The body, including the brain, is designed to maintain absolute homeostasis. This is an evolutionary survival function. When we cut ourselves, damaged skin cells carry out a process called apoptosis, and macrophage cells – the ‘waste disposal experts’ of the body - come along and dispose of the debris. Stem cells are then produced to replace the damaged tissue and the wound is repaired. The same is true of bone and ligament. The same is true of the functioning brain.
If we regularly expose ourselves to substances that affect the way we think or feel, then the nervous system will make adaptions to accommodate. If you feel cold, you get goose-bumps and put a coat on – back in homeostasis again. Or if you feel hungry, your stomach rumbles, and you eat some food – back in homeostasis again. Or if you feel tired, you yawn, and go to sleep – back in homeostasis again. Or if you use cannabis regularly, then the brain will compensate by reducing the number of dopaminergic receptors in your brain (the ‘happy shop’ in your brain – your ability to feel good – to feel ‘normal’). It does this because it recognises that you’re getting this ‘happy overload’ from the cannabis, and it has to balance that out.

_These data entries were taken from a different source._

(* ===== verification/Net.v ===== *)
(** * Transport security and client tokens: [crates/common/src/net.rs]

    The TLS material loaded once per process, the channels and servers built with it, and
    the token a client attaches. tonic's endpoints and metadata are interfaces; the
    environment and the file system are inputs of each call; [None] is a panic. Installing
    the crypto provider is left out. *)

From S2P Require Export Auth.

(** ** What the code uses of tonic *)

Record ClientTlsConfig := {
  ct_ca : string; ct_identity : string * string; ct_domain : string;
}.
Record ServerTlsConfig := { st_identity : string * string; st_client_ca_root : string }.

Class Tonic := {
  endpoint : Type;
  channel_t : Type;
  from_shared : string → result endpoint string;
  tls_config : ClientTlsConfig → endpoint → result endpoint string;
  ep_connect : endpoint → result channel_t string;
  (** Whether a string parses as a metadata value, which then reads back as that string. *)
  metadata_ok : string → bool;
}.

(** ** The environment of a call *)

(** [ne_read dir name] is what reading a file of the directory gives. *)
Record NetEnv := {
  ne_tls_dir : option string;
  ne_tls_role : option string;
  ne_read : string → string → option string;
}.

(** ** Material *)

Record TlsMaterial := { tm_ca : string; tm_identity : string * string }.

Definition load_material (env : NetEnv) : option (option TlsMaterial) :=
  match ne_tls_dir env with
  | None => Some None
  | Some dir =>
      let role := default "operator"%string (ne_tls_role env) in
      ca ← ne_read env dir "ca.crt";
      crt ← ne_read env dir (role +:+ ".crt");
      key ← ne_read env dir (role +:+ ".key");
      Some (Some {| tm_ca := ca; tm_identity := (crt, key) |})
  end.

(** The [OnceLock]: a load that panics leaves it empty. *)
Abbreviation Cell := (option (option TlsMaterial)).

Definition material (cell : Cell) (env : NetEnv) : Cell * option (option TlsMaterial) :=
  match cell with
  | Some m => (cell, Some m)
  | None => match load_material env with
            | Some m => (Some m, Some m)
            | None => (None, None)
            end
  end.

Definition tls_enabled (cell : Cell) (env : NetEnv) : Cell * option bool :=
  let '(cell, m) := material cell env in (cell, is_some <$> m).

Section net.
Context {TN : Tonic}.

Definition channel (cell : Cell) (env : NetEnv) (addr : string)
    : Cell * option (result channel_t string) :=
  let '(cell, m) := material cell env in
  (cell,
   match m with
   | None => None
   | Some (Some m) =>
       let tls := {| ct_ca := tm_ca m; ct_identity := tm_identity m; ct_domain := "localhost" |} in
       Some (ep <-? from_shared ("https://" +:+ addr);;
             ep <-? tls_config tls ep;;
             ep_connect ep)
   | Some None => Some (ep <-? from_shared ("http://" +:+ addr);; ep_connect ep)
   end).

Definition server_config (m : TlsMaterial) : ServerTlsConfig :=
  {| st_identity := tm_identity m; st_client_ca_root := tm_ca m |}.

Definition server_tls (cell : Cell) (env : NetEnv) : Cell * option (option ServerTlsConfig) :=
  let '(cell, m) := material cell env in
  (cell, (λ p : option TlsMaterial, server_config <$> p) <$> m).

(** The [authorization] metadata of a request. *)
Definition with_token (token : option string) : option string :=
  match token with
  | None => None
  | Some token =>
      let v := "Bearer " +:+ token in
      if metadata_ok v then Some v else None
  end.

(** ** Specification *)

(** How a process talks once its policy is settled. *)
Definition dial (m : option TlsMaterial) (addr : string) : result channel_t string :=
  match m with
  | None => ep <-? from_shared ("http://" +:+ addr);; ep_connect ep
  | Some m =>
      ep <-? from_shared ("https://" +:+ addr);;
      ep <-? tls_config {| ct_ca := tm_ca m; ct_identity := tm_identity m;
                           ct_domain := "localhost" |} ep;;
      ep_connect ep
  end.

(** The calls of a process, each with the environment it finds. *)
Inductive NetCall :=
| CallChannel (addr : string)
| CallServer
| CallEnabled.

Definition after_calls (calls : list (NetCall * NetEnv)) : Cell :=
  foldl (λ cell c, match c.1 with
                   | CallChannel addr => (channel cell c.2 addr).1
                   | CallServer => (server_tls cell c.2).1
                   | CallEnabled => (tls_enabled cell c.2).1
                   end) None calls.

Lemma after_calls_cell calls :
  after_calls calls = None ∨
  ∃ env m, env ∈ calls.*2 ∧ load_material env = Some m ∧ after_calls calls = Some m.
Proof.
  induction calls as [|[c env] calls IH] using rev_ind; [by left|].
  unfold after_calls in *. rewrite foldl_app, fmap_app. cbn [foldl fst snd fmap list_fmap].
  set (cell := foldl _ None calls) in *.
  assert (material cell env = (cell, None) ∧ cell = None ∨
          ∃ m, material cell env = (Some m, Some m) ∧ (cell = Some m ∨ load_material env = Some m)) as Hm.
  { unfold material. destruct cell as [m|]; [by right; eexists; split; [|left]|].
    destruct (load_material env) as [m|] eqn:E; [by right; eexists; split; [|right]|by left]. }
  assert ((match c with
           | CallChannel addr => (channel cell env addr).1
           | CallServer => (server_tls cell env).1
           | CallEnabled => (tls_enabled cell env).1
           end) = (material cell env).1) as ->.
  { unfold channel, server_tls, tls_enabled. by destruct c, (material cell env). }
  destruct Hm as [[-> ->]|(m & -> & [E|E])]; [by left| |]; right; cbn.
  - destruct IH as [?|(env' & m' & Hin & Hl & E')]; [congruence|].
    exists env', m'. split_and!; [set_solver|done|congruence].
  - exists env, m. split_and!; [set_solver|done|done].
Qed.

(** ** Properties *)

(** C30: TLS is all or nothing, for the life of a process. With the directory configured,
    whatever calls came before and whatever happened to the files, every call panics, or
    uses TLS with material that was read whole (certificate authority, certificate and
    key), and every later call uses the same: no channel is dialed and no server is
    started in plaintext. Without it everything is plaintext. *)
Theorem tls_never_degrades (dir : option string) (calls : list (NetCall * NetEnv)) (env : NetEnv)
    (addr : string) (Hdir : Forall (λ e, ne_tls_dir e = dir) (env :: calls.*2)) :
  let cell := after_calls calls in
  let '(cell', m) := material cell env in
  (channel cell env addr).2 = (λ m, dial m addr) <$> m ∧
  (server_tls cell env).2 = (λ p : option TlsMaterial, server_config <$> p) <$> m ∧
  (tls_enabled cell env).2 = is_some <$> m ∧
  match dir with
  | None => m = Some None
  | Some d => m = None ∨ ∃ e ca crt key, e ∈ env :: calls.*2 ∧
      let role := default "operator"%string (ne_tls_role e) in
      ne_read e d "ca.crt" = Some ca ∧ ne_read e d (role +:+ ".crt") = Some crt ∧
      ne_read e d (role +:+ ".key") = Some key ∧
      m = Some (Some {| tm_ca := ca; tm_identity := (crt, key) |})
  end ∧
  ∀ policy, m = Some policy → ∀ env', material cell' env' = (cell', Some policy).
Proof.
  cbn zeta. pose proof (after_calls_cell calls) as Hc. rewrite Forall_forall in Hdir.
  set (cell := after_calls calls) in *.
  assert (∀ e m, e ∈ env :: calls.*2 → load_material e = Some m →
    match dir with
    | None => m = None
    | Some d => ∃ ca crt key,
        let role := default "operator"%string (ne_tls_role e) in
        ne_read e d "ca.crt" = Some ca ∧ ne_read e d (role +:+ ".crt") = Some crt ∧
        ne_read e d (role +:+ ".key") = Some key ∧
        m = Some {| tm_ca := ca; tm_identity := (crt, key) |}
    end) as Hload.
  { intros e m He. unfold load_material. rewrite (Hdir e He). destruct dir as [d|]; [|congruence].
    destruct (ne_read e d "ca.crt") as [ca|]; [|done].
    destruct (ne_read e d (_ +:+ ".crt")) as [crt|]; [|done].
    destruct (ne_read e d (_ +:+ ".key")) as [key|]; [|done]. intros [= <-]. by exists ca, crt, key. }
  unfold channel, server_tls, tls_enabled.
  assert (∃ cell' m, material cell env = (cell', m) ∧
    (m = None ∧ load_material env = None ∨ ∃ p e, m = Some p ∧ cell' = Some p ∧ e ∈ env :: calls.*2 ∧ load_material e = Some p))
    as (cell' & m & -> & Hm).
  { unfold material. destruct Hc as [->|(e & p & He & Hp & ->)].
    - destruct (load_material env) as [p|] eqn:E; [|by eexists _, _; split; [|left]].
      eexists _, _. split; [done|]. right. exists p, env. split_and!; [done..| |done]. by left.
    - eexists _, _. split; [done|]. right. exists p, e. split_and!; [done..| |done]. by right. }
  cbn [snd]. split_and!; [|done|done| |].
  - by destruct m as [[]|].
  - destruct Hm as [[-> E]|(p & e & -> & -> & He & Hp)]; [|specialize (Hload e p He Hp)]; destruct dir as [d|].
    + by left.
    + unfold load_material in E. by rewrite (Hdir env) in E by left.
    + right. destruct Hload as (ca & crt & key & H1 & H2 & H3 & ->). by exists e, ca, crt, key.
    + by rewrite Hload.
  - intros policy ->. destruct Hm as [[? _]|(p & e & [= <-] & -> & _)]; [done|]. by intros.
Qed.

(** A client's token does what the server's token file says: a call carrying it passes
    exactly when the token's last entry in the file has the scope the call needs; without
    a token, or with one that is no metadata value, every call is refused. *)
Theorem client_token_checked `{!Unicode} (path contents : string) (a : Auth) (token : option string)
    (needed : Scope) (Hload : from_env (Some (path, Ok contents)) = Ok a) :
  require a (with_token token) needed = Ok () ↔
  ∃ t s before after, token = Some t ∧ metadata_ok ("Bearer " +:+ t) = true ∧
    grants (str_lines contents) = before ++ (t, s) :: after ∧ t ∉ after.*1 ∧
    (needed = Operator → s = Operator).
Proof.
  destruct (tokens_fail_closed path contents) as [_ Hspec]. rewrite Hload in Hspec.
  destruct Hspec as (He & _ & _ & Hg). unfold require, with_token. rewrite He. cbn [negb].
  destruct token as [t|]; [|split; [done|by intros (t & s & b & c & [=] & _)]].
  destruct (metadata_ok _) eqn:Em; [|split; [done|intros (t' & s & b & c & [= <-] & Hm & _); congruence]].
  cbn [mbind option_bind]. rewrite strip_prefix_app. cbn [ok_or].
  destruct (tokens a !! t) as [s|] eqn:Et; cbn [ok_or].
  - destruct (satisfies s needed) eqn:Es.
    + split; [|done]. intros _. apply Hg in Et as (b & c & Hgr & Hn). pose proof (proj1 (satisfies_spec _ _) Es).
      by exists t, s, b, c.
    + split; [done|]. intros (t' & s' & b & c & [= <-] & _ & Hgr & Hn & Hs).
      assert (tokens a !! t = Some s') as E by (apply Hg; by exists b, c).
      assert (s = s') as -> by congruence. apply (proj2 (satisfies_spec s' needed)) in Hs. congruence.
  - split; [done|]. intros (t' & s' & b & c & [= <-] & _ & Hgr & Hn & _).
    assert (tokens a !! t = Some s') as E by (apply Hg; by exists b, c). congruence.
Qed.
End net.

(** ** Witnesses *)

(** Endpoints as what was asked for. *)
#[local] Instance plain_tonic : Tonic :=
  {| endpoint := string * option ClientTlsConfig; channel_t := string * option ClientTlsConfig;
     from_shared u := Ok (u, None); tls_config t e := Ok (e.1, Some t); ep_connect := Ok;
     metadata_ok := λ _, true |}.

Definition cert_dir : NetEnv :=
  {| ne_tls_dir := Some "certs"%string; ne_tls_role := Some "node"%string;
     ne_read := λ dir name, Some (dir +:+ "/" +:+ name) |}.
Definition no_key : NetEnv :=
  {| ne_tls_dir := Some "certs"%string; ne_tls_role := Some "node"%string;
     ne_read := λ dir name, if bool_decide (name = "node.key"%string) then None else Some name |}.

(** The first call panics for want of the key; the next, once it is there, is secured. *)
Lemma tls_never_degrades_witness :
  (channel None no_key "c:1").2 = None ∧
  (channel (after_calls [(CallChannel "c:1", no_key)]) cert_dir "c:1").2 =
    Some (Ok ("https://c:1"%string, Some {| ct_ca := "certs/ca.crt";
      ct_identity := ("certs/node.crt"%string, "certs/node.key"%string); ct_domain := "localhost" |})).
Proof.
  split; [reflexivity|].
  destruct (tls_never_degrades (Some "certs"%string) [(CallChannel "c:1", no_key)] cert_dir "c:1")
    as (H & _); [by repeat constructor|]. exact H.
Defined.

This means that, pretty soon, your ability to feel ‘normal’; to enjoy the simple things of life; not to get annoyed over silly things, is reduced. So now, you only feel ‘good’ when you smoke cannabis - because this is now your normalised homeostatic state. And if you’re using ADHD medication, this will likely be methylphenidate or a similar amphetamine-based substance. The good news is that it will ‘stimulate’ your mind to help you maintain attention for as long as the drug remains in your nervous system. It’s imitating a fully developed cortex brain that is able to maintain attention naturally. But the bad news is that, once again, the brain has to compensate for this regular dopaminergic ‘rush’. So, once again, you will find that you may start to feel ‘flat’ and find it harder to get pleasure from the simple things around you.
The key here is to recognise that it’s not the substance that is critical, so much as what your brain has to do to compensate for it. Just the same as it not being the event that you experience that is critical as much as the interpretation that you make. As therapists, we need to understand these processes and dynamics, because their effects are intimately linked and directly causal in gradually developing mental health conditions.